# Dataset entries
########################################
(** ** P_hash *)

(** [A(i)] and the concatenation of [n] blocks from the [i]-th on. *)
Fixpoint A_hash (h : hash_fn) (secret seed : bytes) (i : nat) : bytes :=
  match i with O => seed | Datatypes.S i => hmac h secret (A_hash h secret seed i) end.
Definition P_hash (h : hash_fn) (secret seed : bytes) (i n : nat) : bytes :=
  concat ((fun j => hmac h secret (A_hash h secret seed (Datatypes.S j) ++ seed)) <$> List.seq i n).

Section phash.
Context (h : hash_fn) (secret seed : bytes) (Hh : hash_ok h).

Lemma length_hmac key msg : length (hmac h key msg) = h_Size h.
Proof. apply h_sum_length, Hh. Qed.

Lemma P_hash_S i n : P_hash h secret seed i (Datatypes.S n) =
  hmac h secret (A_hash h secret seed (Datatypes.S i) ++ seed) ++ P_hash h secret seed (Datatypes.S i) n.
Proof. done. Qed.

Lemma length_P_hash i n : length (P_hash h secret seed i n) = (n * h_Size h)%nat.
Proof. revert i. induction n as [|n IH]; intros i; [done|]. rewrite P_hash_S, length_app, length_hmac, IH. lia. Qed.

Lemma hmac_blocks (m : Hash (hash_fn * bytes)) i : h_key m = (h, secret) ->
  Sum (HalfConn.Write (HalfConn.Write (Reset m) (A_hash h secret seed (Datatypes.S i))) seed) [] =
    hmac h secret (A_hash h secret seed (Datatypes.S i) ++ seed) /\
  Sum (HalfConn.Write (Reset (HalfConn.Write (HalfConn.Write (Reset m) (A_hash h secret seed (Datatypes.S i))) seed))
    (A_hash h secret seed (Datatypes.S i))) [] =
    A_hash h secret seed (Datatypes.S (Datatypes.S i)).
Proof. intros Hk. unfold Sum, HalfConn.Write, Reset. cbn. by rewrite Hk. Qed.

(** tls12's loop over what is left of the result. *)
Lemma tls12_pHash_fuel_spec stuck fuel result m i n : h_key m = (h, secret) ->
  (length result <= fuel)%nat -> (length result <= n * h_Size h)%nat ->
  tls12.pHash_fuel stuck fuel result m (A_hash h secret seed (Datatypes.S i)) seed =
  take (length result) (P_hash h secret seed i n).
Proof.
  revert result m i n. induction fuel as [|fuel IH]; intros result m i n Hk Hf Hn; cbn [tls12.pHash_fuel].
  { destruct result; [done|simpl in Hf; lia]. }
  destruct (Nat.ltb_spec 0 (length result)) as [Hr|Hr]; cbn [negb].
  2:{ destruct result; [done|simpl in Hr; lia]. }
  destruct (hmac_blocks m i Hk) as [-> ->]. pose proof (h_Size_pos h Hh).
  destruct n as [|n]; [lia|]. rewrite P_hash_S, length_hmac.
  rewrite IH with (n := n); [|done|rewrite length_drop; lia|rewrite length_drop; lia].
  rewrite length_drop. destruct (Nat.le_ge_cases (length result) (h_Size h)) as [Hl|Hl].
  - rewrite Nat.min_l by done. rewrite Nat.sub_diag, take_0, app_nil_r.
    by rewrite take_app_le by (rewrite length_hmac; lia).
  - rewrite Nat.min_r by done. rewrite take_ge by (rewrite length_hmac; lia).
    by rewrite take_app_ge, length_hmac by (rewrite length_hmac; lia).
Qed.

Lemma PRF_spec label n k : seed = label -> (n <= k * h_Size h)%nat ->
  tls12.pHash h (replicate n 0) secret seed = take n (P_hash h secret seed 0 k).
Proof.
  intros _ Hk. unfold tls12.pHash. rewrite length_replicate.
  change (Sum (HalfConn.Write (hmac_New h secret) seed) []) with (A_hash h secret seed 1).
  rewrite (tls12_pHash_fuel_spec _ _ _ _ 0 k); rewrite ?length_replicate; done.
Qed.

(** prf.go's loop, in place. *)
Lemma pHash_fuel_spec stuck fuel result m i n : h_key m = (h, secret) ->
  (length result - i * h_Size h <= fuel)%nat -> (length result - i * h_Size h <= n * h_Size h)%nat ->
  pHash_fuel stuck fuel result (i * h_Size h) m (A_hash h secret seed (Datatypes.S i)) seed =
  take (i * h_Size h) result ++ take (length result - i * h_Size h) (P_hash h secret seed i n).
Proof.
  revert result m i n. induction fuel as [|fuel IH]; intros result m i n Hk Hf Hn; cbn [pHash_fuel];
    (destruct (Nat.ltb_spec (i * h_Size h) (length result)) as [Hr|Hr]; cbn [negb];
     [|by rewrite take_ge, (proj2 (Nat.sub_0_le _ _)), take_0, app_nil_r by done]); [lia|].
  destruct (hmac_blocks m i Hk) as [-> ->]. pose proof (h_Size_pos h Hh).
  destruct n as [|n]; [lia|]. rewrite P_hash_S, length_hmac.
  replace (i * h_Size h + h_Size h)%nat with (Datatypes.S i * h_Size h)%nat by lia.
  set (b := hmac h secret _). assert (Hb : length b = h_Size h) by apply length_hmac.
  set (result' := take (i * h_Size h) result ++ Gcm.copy (drop (i * h_Size h) result) b).
  assert (Hcl : length (Gcm.copy (drop (i * h_Size h) result) b) = (length result - i * h_Size h)%nat).
  { unfold Gcm.copy. rewrite length_app, length_take, !length_drop. lia. }
  assert (Hl : length result' = length result).
  { unfold result'. rewrite length_app, length_take, Hcl. lia. }
  rewrite IH with (n := n); [|done|rewrite Hl; lia|rewrite Hl; lia].
  rewrite Hl. unfold result'. rewrite take_app_ge by (rewrite length_take; lia).
  rewrite length_take, <- app_assoc. f_equal. rewrite Nat.min_l by lia.
  replace (Datatypes.S i * h_Size h - i * h_Size h)%nat with (h_Size h) by lia.
  unfold Gcm.copy. rewrite length_drop.
  destruct (Nat.le_ge_cases (length result - i * h_Size h) (h_Size h)) as [Hc|Hc].
  - rewrite (take_ge (_ ++ _)) by (rewrite length_app, length_take, !length_drop; lia).
    rewrite (drop_ge (drop _ _)) by (rewrite length_drop; lia). rewrite app_nil_r.
    replace (length result - Datatypes.S i * h_Size h)%nat with 0%nat by lia. rewrite take_0, app_nil_r.
    rewrite take_app_le by lia. f_equal. lia.
  - rewrite (take_ge b) by lia. rewrite take_app_le, (take_ge b) by lia.
    rewrite (take_app_ge b) by lia. rewrite Hb. do 2 f_equal. lia.
Qed.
########################################
# Exercise details
State how many lines in the records above contain the word "replace". Write the number alone.

# Answer section
3